> [To do]: Two lines below mark the span: the one containing "- destruct (Z.eqb_spec y 0) as [->|Hy]." and the one containing "simplify_eq/=. destruct (IH". Set down both, plus every line between, exactly as they stand, and nothing else.

** Data under study follows **

(* ===== verification/CMem.v ===== *)
(** * The C the program is written in

    Machine integers as [Z] with their wrap-around written out, little-endian
    loads and stores (both targets of the build, x86_64 and riscv64, are
    little-endian), byte buffers as lists of [Z], and the functions of
    [<string.h>] the sources call: [strcmp], [strncpy], [memcmp], [memcpy].  A
    read or write outside its buffer is [Fault OutOfBounds]. *)

From Stdlib Require Import ZArith Lia.
From stdpp Require Import prelude gmap strings.
From S2P Require Import Prelude.

Local Open Scope Z_scope.

(** ** Machine integers *)

Definition u16 (z : Z) : Z := z mod 2 ^ 16.
Definition u32 (z : Z) : Z := z mod 2 ^ 32.
Definition u64 (z : Z) : Z := z mod 2 ^ 64.

(** Conversion to the signed types [int] and [sqlite3_int64]. *)
Definition i32 (z : Z) : Z := (z + 2 ^ 31) mod 2 ^ 32 - 2 ^ 31.
Definition i64 (z : Z) : Z := (z + 2 ^ 63) mod 2 ^ 64 - 2 ^ 63.

(** Unsigned 64-bit division; the C operator is undefined on a zero divisor. *)
Definition div64 (a b : Z) : res Z := if b =? 0 then Fault DivByZero else Ok (a / b).

(** Little-endian loads of 16 and 32 bits, and the byte swap that
    [rte_cpu_to_be_16] and [rte_be_to_cpu_16] perform on these targets. *)
Definition le16 (b0 b1 : Z) : Z := b0 + 256 * b1.
Definition le32 (b0 b1 b2 b3 : Z) : Z := b0 + 256 * (b1 + 256 * (b2 + 256 * b3)).
Definition bswap16 (z : Z) : Z := 256 * (z mod 256) + (z / 256) mod 256.
Definition rte_cpu_to_be_16 (z : Z) : Z := bswap16 z.
Definition rte_be_to_cpu_16 (z : Z) : Z := bswap16 z.

Definition le_bytes32 (z : Z) : list Z :=
  [z mod 256; (z / 256) mod 256; (z / 65536) mod 256; (z / 16777216) mod 256].

(** ** Byte buffers *)

Definition zeros (n : nat) : list Z := replicate n 0.

Definition bytes_of_string (s : string) : list Z :=
  (λ a, Z.of_N (Ascii.N_of_ascii a)) <$> String.list_ascii_of_string s.

(** A string literal, or the result of [std::string::c_str]: the characters
    followed by a null. *)
Definition c_str (s : list Z) : list Z := s ++ [0].

(** The string a buffer holds: the bytes before the first null, if there is
    one. *)
Fixpoint cstr (a : list Z) : option (list Z) :=
  match a with
  | [] => None
  | x :: a' => if x =? 0 then Some [] else cons x <$> cstr a'
  end.

Definition terminated (a : list Z) : bool := existsb (λ x, x =? 0) a.

Fixpoint strcmp (a b : list Z) : res Z :=
  match a, b with
  | x :: a', y :: b' =>
      if x =? y then (if x =? 0 then Ok 0 else strcmp a' b') else Ok (x - y)
  | _, _ => Fault OutOfBounds
  end.

(** The [n] bytes [strncpy] stores: the source up to its null, padded with
    nulls; no terminator when the source is [n] bytes or longer. *)
Fixpoint strncpy_bytes (src : list Z) (n : nat) {struct n} : res (list Z) :=
  match n with
  | O => Ok []
  | S n' =>
      match src with
      | [] => Fault OutOfBounds
      | c :: src' =>
          if c =? 0 then Ok (zeros n)
          else let* r := strncpy_bytes src' n' in Ok (c :: r)
      end
  end.

(** Overwriting the bytes of a buffer from index [i] on. *)
Definition store (dst : list Z) (i : nat) (bs : list Z) : res (list Z) :=
  if decide (i + length bs ≤ length dst)%nat
  then Ok (take i dst ++ bs ++ drop (i + length bs) dst)
  else Fault OutOfBounds.

(** Reading [n] bytes of a buffer from index [i] on. *)
Definition load (src : list Z) (i n : nat) : res (list Z) :=
  if decide (i + n ≤ length src)%nat
  then Ok (take n (drop i src))
  else Fault OutOfBounds.

Definition strncpy (dst src : list Z) (n : nat) : res (list Z) :=
  let* bs := strncpy_bytes src n in store dst 0 bs.

Definition memcpy (dst : list Z) (i : nat) (src : list Z) (j n : nat) : res (list Z) :=
  let* bs := load src j n in store dst i bs.

(** [memcmp(a, b, n) == 0]. *)
Definition memcmp_eq (a b : list Z) (n : nat) : res bool :=
  let* x := load a 0 n in
  let* y := load b 0 n in
  Ok (bool_decide (x = y)).

(** ** Lemmas *)

Section integers.
Lemma u64_small z : 0 ≤ z < 2 ^ 64 → u64 z = z.
Proof. apply Z.mod_small. Qed.
Lemma u32_small z : 0 ≤ z < 2 ^ 32 → u32 z = z.
Proof. apply Z.mod_small. Qed.
Lemma u64_range z : 0 ≤ u64 z < 2 ^ 64.
Proof. apply Z.mod_pos_bound. lia. Qed.
Lemma u32_range z : 0 ≤ u32 z < 2 ^ 32.
Proof. apply Z.mod_pos_bound. lia. Qed.

(** The casts through the signed SQLite columns lose nothing. *)
Lemma u64_i64 z : u64 (i64 z) = u64 z.
Proof.
  unfold u64, i64. rewrite Zminus_mod_idemp_l.
  f_equal. lia.
Qed.
Lemma u32_i32 z : u32 (i32 z) = u32 z.
Proof.
  unfold u32, i32. rewrite Zminus_mod_idemp_l.
  f_equal. lia.
Qed.
Lemma i32_range z : - 2 ^ 31 ≤ i32 z < 2 ^ 31.
Proof. unfold i32. pose proof (Z.mod_pos_bound (z + 2 ^ 31) (2 ^ 32)). lia. Qed.
Lemma bswap16_invol z : 0 ≤ z < 65536 → bswap16 (bswap16 z) = z.
Proof.
  intros H. unfold bswap16.
  pose proof (Z.div_mod z 256 ltac:(lia)).
  assert (0 ≤ z mod 256 < 256) by (apply Z.mod_pos_bound; lia).
  assert (0 ≤ z / 256 < 256) by (split; [apply Z.div_pos | apply Z.div_lt_upper_bound]; lia).
  rewrite (Z.mod_small (z / 256)) by lia.
  replace ((256 * (z mod 256) + z / 256) mod 256) with (z / 256).
  2:{ symmetry. rewrite Z.add_comm, Z.mul_comm, Z_mod_plus_full. apply Z.mod_small. lia. }
  replace ((256 * (z mod 256) + z / 256) / 256) with (z mod 256).
  2:{ rewrite Z.add_comm, Z.mul_comm, Z_div_plus_full by lia.
      rewrite (Z.div_small (z / 256)) by lia. lia. }
  rewrite (Z.mod_small (z mod 256)) by lia. lia.
Qed.
(** A 32-bit number is determined by its bytes. *)
Lemma le_bytes32_le32 z :
  0 ≤ z < 2 ^ 32 →
  z = le32 (z mod 256) ((z / 256) mod 256) ((z / 65536) mod 256) ((z / 16777216) mod 256).
Proof.
  intros Hz. unfold le32.
  replace (z / 65536) with (z / 256 / 256) by (rewrite Z.div_div by lia; done).
  replace (z / 16777216) with (z / 256 / 256 / 256) by (rewrite !Z.div_div by lia; done).
  pose proof (Z.div_mod z 256 ltac:(lia)).
  pose proof (Z.div_mod (z / 256) 256 ltac:(lia)).
  pose proof (Z.div_mod (z / 256 / 256) 256 ltac:(lia)).
  rewrite (Z.mod_small (z / 256 / 256 / 256)); [lia|].
  rewrite !Z.div_div by lia. split; [apply Z.div_pos; lia|].
  apply Z.div_lt_upper_bound; lia.
Qed.

Lemma le_bytes32_inj a b :
  0 ≤ a < 2 ^ 32 → 0 ≤ b < 2 ^ 32 → le_bytes32 a = le_bytes32 b → a = b.
Proof.
  intros Ha Hb [= H0 H1 H2 H3].
  rewrite (le_bytes32_le32 a), (le_bytes32_le32 b) by done. congruence.
Qed.
End integers.

Section buffers.
Implicit Types a b src dst bs : list Z.

Lemma store_length dst i bs dst' :
  store dst i bs = Ok dst' → length dst' = length dst.
Proof.
  unfold store. case_decide; intros [= <-].
  rewrite !length_app, length_take, length_drop. lia.
Qed.

Lemma load_length src i n bs : load src i n = Ok bs → length bs = n.
Proof.
  unfold load. case_decide; intros [= <-].
  rewrite length_take, length_drop. lia.
Qed.

Lemma load_all src n : length src = n → load src 0 n = Ok src.
Proof.
  intros <-. unfold load. rewrite decide_True by lia.
  by rewrite drop_0, take_ge.
Qed.

Lemma memcmp_eq_all a b n :
  length a = n → length b = n → memcmp_eq a b n = Ok (bool_decide (a = b)).
Proof.
  intros Ha Hb. unfold memcmp_eq. rewrite (load_all a n Ha). simpl.
  by rewrite (load_all b n Hb).
Qed.
End buffers.

Lemma zeros_length n : length (zeros n) = n.
Proof. apply length_replicate. Qed.

Section strings.
Implicit Types a b s src dst : list Z.

Lemma cstr_terminated a : terminated a = true ↔ is_Some (cstr a).
Proof.
  induction a as [|x a IH]; simpl; [by split; [|intros [??]]|].
  destruct (x =? 0); simpl; [by split; eauto|].
  rewrite IH. by rewrite fmap_is_Some.
Qed.

Lemma cstr_no_null a s : cstr a = Some s → Forall (λ x, x ≠ 0) s.
Proof.
  revert s. induction a as [|x a IH]; simpl; intros s; [done|].
  destruct (Z.eqb_spec x 0); [by intros [= <-]|].
  destruct (cstr a); intros [= <-]. constructor; eauto.
Qed.

Lemma cstr_app s a : Forall (λ x, x ≠ 0) s → cstr (s ++ 0 :: a) = Some s.
Proof.
  induction 1 as [|x s Hx Hs IH]; simpl; [done|].
  destruct (Z.eqb_spec x 0); [done|]. by rewrite IH.
Qed.

Lemma cstr_split a s : cstr a = Some s → ∃ r, a = s ++ 0 :: r.
Proof.
  revert s. induction a as [|x a IH]; simpl; intros s; [done|].
  destruct (Z.eqb_spec x 0) as [->|]; [intros [= <-]; by exists a|].
  destruct (cstr a) as [s'|]; intros [= <-].
  destruct (IH s' eq_refl) as [r ->]. by exists r.
Qed.

(** On terminated strings [strcmp] does not leave its buffers and returns
    zero exactly for equal strings. *)
Lemma strcmp_cstr a b s t :
  cstr a = Some s → cstr b = Some t →
  ∃ c, strcmp a b = Ok c ∧ (c = 0 ↔ s = t).
Proof.
  revert b s t. induction a as [|x a IH]; intros b s t Ha Hb; [done|].
  destruct b as [|y b]; [done|]. simpl in *.
  destruct (Z.eqb_spec x y) as [->|Hne].
  - destruct (Z.eqb_spec y 0) as [->|Hy].
    + simplify_eq. exists 0. done.
    + destruct (cstr a) as [s'|]; [|done]. destruct (cstr b) as [t'|] eqn:Eb; [|done].
      simplify_eq/=. destruct (IH b s' t' eq_refl Eb) as (c & Hc & Hiff).
      exists c. split; [done|]. rewrite Hiff. naive_solver.
  - exists (x - y). split; [done|]. split; [lia|]. intros ->.
    destruct (Z.eqb_spec x 0), (Z.eqb_spec y 0);
      destruct (cstr a), (cstr b); simplify_eq/=; try lia; congruence.
Qed.

Lemma strcmp_eqb a b s t :
  cstr a = Some s → cstr b = Some t →
  (let* c := strcmp a b in Ok (c =? 0)) = Ok (bool_decide (s = t)).
Proof.
  intros Ha Hb. destruct (strcmp_cstr a b s t Ha Hb) as (c & -> & Hc). simpl.
  f_equal. case_bool_decide as Hst.
  - apply Z.eqb_eq. by apply Hc.
  - apply Z.eqb_neq. tauto.
Qed.

Lemma strncpy_bytes_length src n bs :
  strncpy_bytes src n = Ok bs → length bs = n.
Proof.
  revert src bs. induction n as [|n IH]; intros src bs H; simpl in H.
  - by simplify_eq.
  - destruct src as [|c src]; [done|]. destruct (c =? 0).
    + simplify_eq. apply length_replicate.
    + apply rbind_Ok in H as (r & Hr & H). simplify_eq/=. f_equal. eauto.
Qed.

(** A source string shorter than [n] is copied and padded; a longer one is
    cut at [n] bytes. *)
Lemma strncpy_bytes_fits src s n :
  cstr src = Some s → (length s ≤ n)%nat →
  strncpy_bytes src n = Ok (s ++ zeros (n - length s)).
Proof.
  revert src s. induction n as [|n IH]; intros src s Hs Hn; simpl.
  - destruct s; [done|simpl in Hn; lia].
  - destruct src as [|c src]; [done|]. simpl in Hs.
    destruct (c =? 0); [by simplify_eq/=|].
    destruct (cstr src) as [s'|] eqn:E; simplify_eq/=.
    by rewrite (IH src s' E) by lia.
Qed.

Lemma strncpy_bytes_cut src s n :
  cstr src = Some s → (n ≤ length s)%nat → strncpy_bytes src n = Ok (take n s).
Proof.
  revert src s. induction n as [|n IH]; intros src s Hs Hn; simpl; [done|].
  destruct src as [|c src]; [done|]. simpl in Hs.
  destruct (c =? 0); simplify_eq/=; [lia|].
  destruct (cstr src) as [s'|] eqn:E; simplify_eq/=.
  by rewrite (IH src s' E) by lia.
Qed.
(** From a terminated source [strncpy] reads no further than the null. *)
Lemma strncpy_bytes_total src n :
  terminated src = true → ∃ bs, strncpy_bytes src n = Ok bs ∧ length bs = n.
Proof.
  intros [s Hs]%cstr_terminated.
  destruct (decide (length s ≤ n)%nat) as [Hn|Hn].
  - rewrite (strncpy_bytes_fits src s n) by done. eexists. split; [done|].
    rewrite length_app, zeros_length. lia.
  - rewrite (strncpy_bytes_cut src s n) by (done || lia). eexists. split; [done|].
    rewrite length_take. lia.
Qed.

Lemma terminated_elem a : 0 ∈ a → terminated a = true.
Proof. intros Hin. apply existsb_exists. exists 0. split; [by apply list_elem_of_In|done]. Qed.

Lemma c_str_terminated s : terminated (c_str s) = true.
Proof. unfold terminated, c_str. rewrite existsb_app. cbn. apply orb_true_r. Qed.

Lemma cstr_c_str s : Forall (λ x, x ≠ 0) s → cstr (c_str s) = Some s.
Proof. apply (cstr_app s []). Qed.
End strings.

#[export] Hint Resolve u64_range u32_range i32_range : cdb.
#[export] Hint Rewrite u64_i64 u32_i32 : crw.
#[global] Arguments strcmp : simpl never.
#[global] Arguments strncpy_bytes : simpl never.
#[global] Arguments memcmp_eq : simpl never.
#[global] Arguments cstr : simpl never.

** End of Data under study **

> [Response to the exercise]:
  - destruct (Z.eqb_spec y 0) as [->|Hy].
    + simplify_eq. exists 0. done.
    + destruct (cstr a) as [s'|]; [|done]. destruct (cstr b) as [t'|] eqn:Eb; [|done].
      simplify_eq/=. destruct (IH b s' t' eq_refl Eb) as (c & Hc & Hiff).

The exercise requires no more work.